O problema que hoje se sente ao nível do fornecimento das vacinas decorre essencialmente de limitações de produção. O que se pede à indústria farmacêutica – um desafio que a indústria aceitou, é sempre bom recordar – é próximo do hercúleo. Estamos a falar de uma indústria que teria uma capacidade de produção de cinco mil milhões de vacinas antes da pandemia e à qual se pede agora que duplique ou triplique a capacidade de produção no espaço de poucos meses. O estrangulamento não se limita à capacidade endógena dos produtores. Aplica-se também aos fornecedores das empresas farmacêuticas, cujas próprias limitações também estão a emperrar a cadeia de produção. O problema curiosamente não está na distribuição, que até há pouco era apontado (até ver erradamente) como o elo mais fraco na cadeia.

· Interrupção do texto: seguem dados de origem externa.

(* ===== verification/Enrolling.v ===== *)
(** * Enrollment of nodes and their pairing with instances (enroll.go, console_pair.go)

    The handler that admits a new node, from the evidence its provider verified, and the
    handler by which an operator pairs a node with the instance it reports, as programs
    over [Store.server].  The verification of the evidence, the issuing of the
    certificate, the drawing of ids and the list of bindings are values of the call. *)
From Stdlib Require Import ZArith Lia Strings.Byte Strings.Ascii.
From stdpp Require Import base gmap list strings.
From S2P Require Import Prelude Proc Store Nodes.
Local Open Scope Z_scope.

(** ** Labels *)

Definition reservedLabelPrefix : string := "os:".
Definition launchInstanceLabel : string := "os:instance".
Definition launchProjectLabel : string := "os:project".
Definition osCloudLabel : string := "os:cloud".
Definition claimedInstanceLabel : string := "os.claim:instance".
Definition claimedProjectLabel : string := "os.claim:project".

(** A missing key of a Go map reads as the empty string. *)
Definition label (m : gmap string string) (k : string) : string := default "" (m !! k).

Definition mergeEnrollLabels (agent provider : gmap string string) : gmap string string :=
  provider ∪ filter (λ e, has_prefix e.1 reservedLabelPrefix = false) agent.

Definition crossCheckInstanceClaim (agent provider : gmap string string) : bool :=
  let pinned := label provider launchInstanceLabel in
  let claimed := label agent claimedInstanceLabel in
  bool_decide (pinned = "") || bool_decide (claimed = "") || bool_decide (pinned = claimed).

(** The nodes of a workspace; their order is left open and not used. *)
Definition ListNodes (ws : string) : M (result store_err (list NR.NodeRecord)) :=
  view (λ s, Ok (filter (λ e : (string * string) * NR.NodeRecord, e.1.1 = ws) (map_to_list (nodes s))).*2).

(** Whether a node holds the instance of the labels. *)
Definition holds_instance (labels : gmap string string) (n : NR.NodeRecord) : bool :=
  bool_decide (label (NR.Labels n) launchInstanceLabel = label labels launchInstanceLabel) &&
  negb (bool_decide (label (NR.Labels n) osCloudLabel ≠ "") &&
        negb (bool_decide (label (NR.Labels n) osCloudLabel = label labels osCloudLabel))).

(** The labels as the function leaves them, or a refusal. *)
Definition enforceInstanceUniqueness (ws : string) (labels : gmap string string) : M (option (gmap string string)) :=
  if bool_decide (label labels launchInstanceLabel = "") then mret (Some labels)
  else
    l ← ListNodes ws;
    mret (match l with
          | Err _ => Some (delete launchInstanceLabel labels)
          | Ok l => if existsb (holds_instance labels) l then None else Some labels
          end).

(** ** Enrollment *)

Record EnrollRequest := mkEnrollRequest {
  er_Provider : string; er_RequestedName : string; er_NoiseStaticPub : bytes; er_CsrPem : bytes; er_WgStaticPub : bytes;
  er_Platform : PlatformRecord; er_Labels : gmap string string }.

(** What a provider verified. *)
Record EnrollResult := mkEnrollResult {
  res_Labels : gmap string string; SuggestedName : string; AutoApprove : bool; res_Workspace : string }.

Record enroll_env := mkEnrollEnv { configured : bool; verified : option EnrollResult; new_nodeID : option string; issued : bool }.

Inductive enroll_err : Type :=
| UnknownProvider | EnrollAudit | NotVerified | BadNoiseKey | NoCSR | BadWGKey | NodeIDRand | ClaimMismatch | DuplicateInstance | BadCSR
| EnrollStore.

Definition defaultWorkspace : string := "default".

(** The closure [deny]: the refusal is audited, and a failure of that is the answer.  The
    [reason] is without the text of the error that follows it. *)
Definition enroll_deny (req : EnrollRequest) (reason : string) (e : enroll_err) : M (result enroll_err NR.NodeRecord) :=
  a ← Append "enroll" (er_Provider req) "" ""
        (<["decision" := "deny"]> (<["reason" := reason]> {[ "requested_name" := er_RequestedName req ]}));
  mret (Err (match a with Some _ => EnrollAudit | None => e end)).

(** Automatic approval, narrowed by the proof of the instance and by a quarantine of the host. *)
Definition proven (req : EnrollRequest) (provLabels : gmap string string) : bool :=
  bool_decide (label provLabels launchInstanceLabel = "") ||
  bool_decide (label (er_Labels req) claimedInstanceLabel = label provLabels launchInstanceLabel).

Definition not_quarantined (ws : string) (req : EnrollRequest) (nodeID name : string) (autoApprove : bool) : M bool :=
  let hu := HostUUID (er_Platform req) in
  if bool_decide (hu ≠ "") && autoApprove then
    q ← FindQuarantineByHostUUID ws hu;
    match q with
    | Ok _ => _ ← Append "enroll_quarantined_identity" (er_Provider req) nodeID "" (<["host_uuid" := hu]> {[ "name" := name ]}); mret false
    | Err ErrNotFound => mret true
    | Err _ => mret false
    end
  else mret autoApprove.

Definition enrolled (ws nodeID name : string) (labels : gmap string string) (req : EnrollRequest) (autoApprove : bool) (t : Z) :
    NR.NodeRecord :=
  NR.mk ws nodeID name labels (er_NoiseStaticPub req) (er_Platform req) (Unix t) autoApprove
    (if autoApprove then String.append "auto:" (er_Provider req) else "") (if autoApprove then Unix t else 0) "" (er_WgStaticPub req) "" [] 0
    [] 0.

Definition Enroll (env : enroll_env) (req : EnrollRequest) : M (result enroll_err NR.NodeRecord) :=
  if negb (configured env) then mret (Err UnknownProvider)
  else match verified env with
  | None => enroll_deny req "provider" NotVerified
  | Some res =>
      let ws := first_of (res_Workspace res) defaultWorkspace in
      if negb (length (er_NoiseStaticPub req) =? 32)%nat then enroll_deny req "bad noise static key length" BadNoiseKey
      else if (length (er_CsrPem req) =? 0)%nat then enroll_deny req "missing CSR" NoCSR
      else if negb (length (er_WgStaticPub req) =? 0)%nat && negb (length (er_WgStaticPub req) =? 32)%nat
      then enroll_deny req "bad wg static key length" BadWGKey
      else match new_nodeID env with
      | None => mret (Err NodeIDRand)
      | Some nodeID =>
          let name := first_of (first_of (first_of (er_RequestedName req) (SuggestedName res)) (Hostname (er_Platform req))) nodeID in
          if negb (crossCheckInstanceClaim (er_Labels req) (res_Labels res)) then enroll_deny req "instance claim mismatch" ClaimMismatch
          else
            let unproven := AutoApprove res && negb (proven req (res_Labels res)) in
            _ ← (if unproven
                 then Append "enroll_unproven_instance" (er_Provider req) "" ""
                        (<["instance" := label (res_Labels res) launchInstanceLabel]> {[ "claimed" := label (er_Labels req) claimedInstanceLabel ]})
                 else mret None);
            u ← enforceInstanceUniqueness ws (mergeEnrollLabels (er_Labels req) (res_Labels res));
            match u with
            | None => enroll_deny req "duplicate instance" DuplicateInstance
            | Some labels =>
                if negb (issued env) then enroll_deny req "bad CSR" BadCSR
                else
                  autoApprove ← not_quarantined ws req nodeID name (AutoApprove res && negb unproven);
                  t ← now;
                  let rec := enrolled ws nodeID name labels req autoApprove t in
                  p ← PutNode ws rec;
                  match p with
                  | Err _ => mret (Err EnrollStore)
                  | Ok _ =>
                      a ← Append "enroll" (er_Provider req) nodeID ""
                            (<["decision" := "allow"]> (<["name" := name]> {[ "approved" := if autoApprove : bool then "true" else "false" ]}));
                      match a with
                      | Some _ => mret (Err EnrollAudit)
                      | None => _ ← (if autoApprove : bool then repushAllNetworks ws else mret tt); mret (Ok rec)
                      end
                  end
            end
      end
  end.

(** ** Pairing (console_pair.go) *)

Record consoleUser := mkConsoleUser { cu_Workspace : string; cu_Name : string; cu_Provider : string }.

Inductive pair_err : Type :=
| OperatorOnly | PairNoNode | NoClaim | OtherInstance | NoBinding | OtherProject | PairDuplicate | PairStore.

(** The bindings as [ListSourceBindings] returns them: a key and a workspace. *)
Definition workspaceOpenStackBinding (bindings : option (list (string * string))) (ws : string) : option (string * string) :=
  match bindings with
  | None => None
  | Some all =>
      match omap (λ b : string * string, if bool_decide (b.2 = ws) then cut_prefix b.1 "openstack:project:" else None) all with
      | [b] =>
          match split_first ":" b with
          | Some (svc, proj) => if bool_decide (svc = "") || bool_decide (proj = "") then None else Some (svc, proj)
          | None => None
          end
      | _ => None
      end
  end.

Definition handlePairInstance (u : consoleUser) (ref bodyInstance : string) (bindings : option (list (string * string))) :
    M (result pair_err NR.NodeRecord) :=
  if bool_decide (cu_Provider u = "keystone") then mret (Err OperatorOnly)
  else
    f ← FindNode (cu_Workspace u) ref;
    match f with
    | Err _ => mret (Err PairNoNode)
    | Ok node =>
        let claimed := label (NR.Labels node) claimedInstanceLabel in
        if bool_decide (claimed = "") then mret (Err NoClaim)
        else if bool_decide (bodyInstance ≠ "") && negb (bool_decide (bodyInstance = claimed)) then mret (Err OtherInstance)
        else match workspaceOpenStackBinding bindings (cu_Workspace u) with
        | None => mret (Err NoBinding)
        | Some (svcUID, project) =>
            let cp := label (NR.Labels node) claimedProjectLabel in
            if bool_decide (cp ≠ "") && negb (bool_decide (cp = project)) then mret (Err OtherProject)
            else
              let labels := <[osCloudLabel := svcUID]> (<[launchProjectLabel := project]> (<[launchInstanceLabel := claimed]> (NR.Labels node))) in
              e ← enforceInstanceUniqueness (cu_Workspace u) labels;
              match e with
              | None => mret (Err PairDuplicate)
              | Some labels =>
                  let node := node <| NR.Labels := labels |> in
                  p ← PutNode (cu_Workspace u) node;
                  match p with
                  | Err _ => mret (Err PairStore)
                  | Ok _ =>
                      _ ← AppendWS (cu_Workspace u) "node_instance_paired" (String.append "console:" (cu_Name u)) (NR.ID node) ""
                            (<["instance" := claimed]> (<["project" := project]> (<["cloud" := svcUID]> {[ "provider" := cu_Provider u ]})));
                      mret (Ok node)
                  end
              end
        end
    end.

(** ** What enrollment grants *)

(** A reserved label of a new node is one the evidence pinned. *)
Lemma reserved_from_evidence (agent provider : gmap string string) (k v : string) :
  has_prefix k reservedLabelPrefix = true → mergeEnrollLabels agent provider !! k = Some v → provider !! k = Some v.
Proof.
  intros Hk. unfold mergeEnrollLabels. rewrite lookup_union_Some_raw. intros [?|[_ Hf]]; [done|].
  apply map_lookup_filter_Some in Hf as [_ Hf]. cbn in Hf. congruence.
Qed.

(** An approval needs a quarantine lookup that found nothing. *)
Lemma approval_checked (ws : string) (req : EnrollRequest) (nodeID name : string) (auto : bool) (s : server) :
  HostUUID (er_Platform req) ≠ "" → (run (not_quarantined ws req nodeID name auto) s).1 = true →
  auto = true ∧ next_fault s = FaultNone ∧
  ∀ k q, quarantines s !! k = Some q → qr_Workspace q = ws → qr_HostUUID q ≠ HostUUID (er_Platform req).
Proof.
  intros Hu. unfold not_quarantined. rewrite bool_decide_eq_true_2 by done. destruct auto; cbn [andb]; [|done].
  rewrite run_bind. unfold FindQuarantineByHostUUID. rewrite bool_decide_eq_false_2 by done. unfold view, atomic. cbn [run].
  destruct (next_fault s) eqn:Ef; cbn [fst snd]; [|done|done].
  destruct (last (filter _ _)) as [q|] eqn:El; cbn [of_option]; [by rewrite run_bind|]. intros _. split_and!; [done|done|].
  intros k q Hk Hw Hh. apply last_None in El. assert (q ∈ filter (λ q, qr_Workspace q = ws ∧ qr_HostUUID q = HostUUID (er_Platform req))
    (map_to_list (quarantines s)).*2) as Hin.
  { apply list_elem_of_filter. split; [done|]. apply list_elem_of_fmap. exists (k, q). split; [done|]. by apply elem_of_map_to_list. }
  rewrite El in Hin. by apply elem_of_nil in Hin.
Qed.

O mercado das vacinas é competitivo. Neste momento, estão globalmente a ser testadas 75 vacinas em ensaios clínicos com humanos e 78 pré-ensaios em animais. Espera-se, portanto, que muitas mais vacinas venham a ser autorizadas, para além daquelas que já foram autorizadas. Além disso, estão também a ser concretizados vários acordos de licenciamento entre produtores originais das vacinas e produtores terceiros que, a breve trecho, permitirão aumentar significativamente a capacidade de fornecimento. O licenciamento permitirá assim a partilha de conhecimento e a transferência de tecnologia, em segurança e sem expropriação dos direitos de propriedade intelectual. Entre os acordos já estabelecidos encontra-se, por exemplo, a comercialização das vacinas ao preço de custo em benefício dos países menos desenvolvidos.
A relação entre os Estados e as empresas farmacêuticas terá de assentar na cooperação e na parceria. Não obstante o sucesso do desenvolvimento das vacinas, há sinais de que as novas variantes poderão ser mais resistentes e a certeza de que a vacinação vai prolongar-se durante muito tempo. Não é, portanto, momento para rupturas nem para posições de força. De resto, não é claro qual dos dois lados tem mais força. Os Estados têm certamente o poder da coerção. Mas as empresas têm a cadeia de produção e os incentivos competitivos do seu lado. Nestas circunstâncias, a cooperação é preferível à não-cooperação. Ou, se preferirmos a linguagem da economia institucionalista, nenhuma das partes está em condições de impor à outra uma ameaça credível (“credible threats”). Resta, pois, a opção de enveredar pelos compromissos credíveis (“credible commitments”). Todos têm um capital de confiança e simpatia a preservar.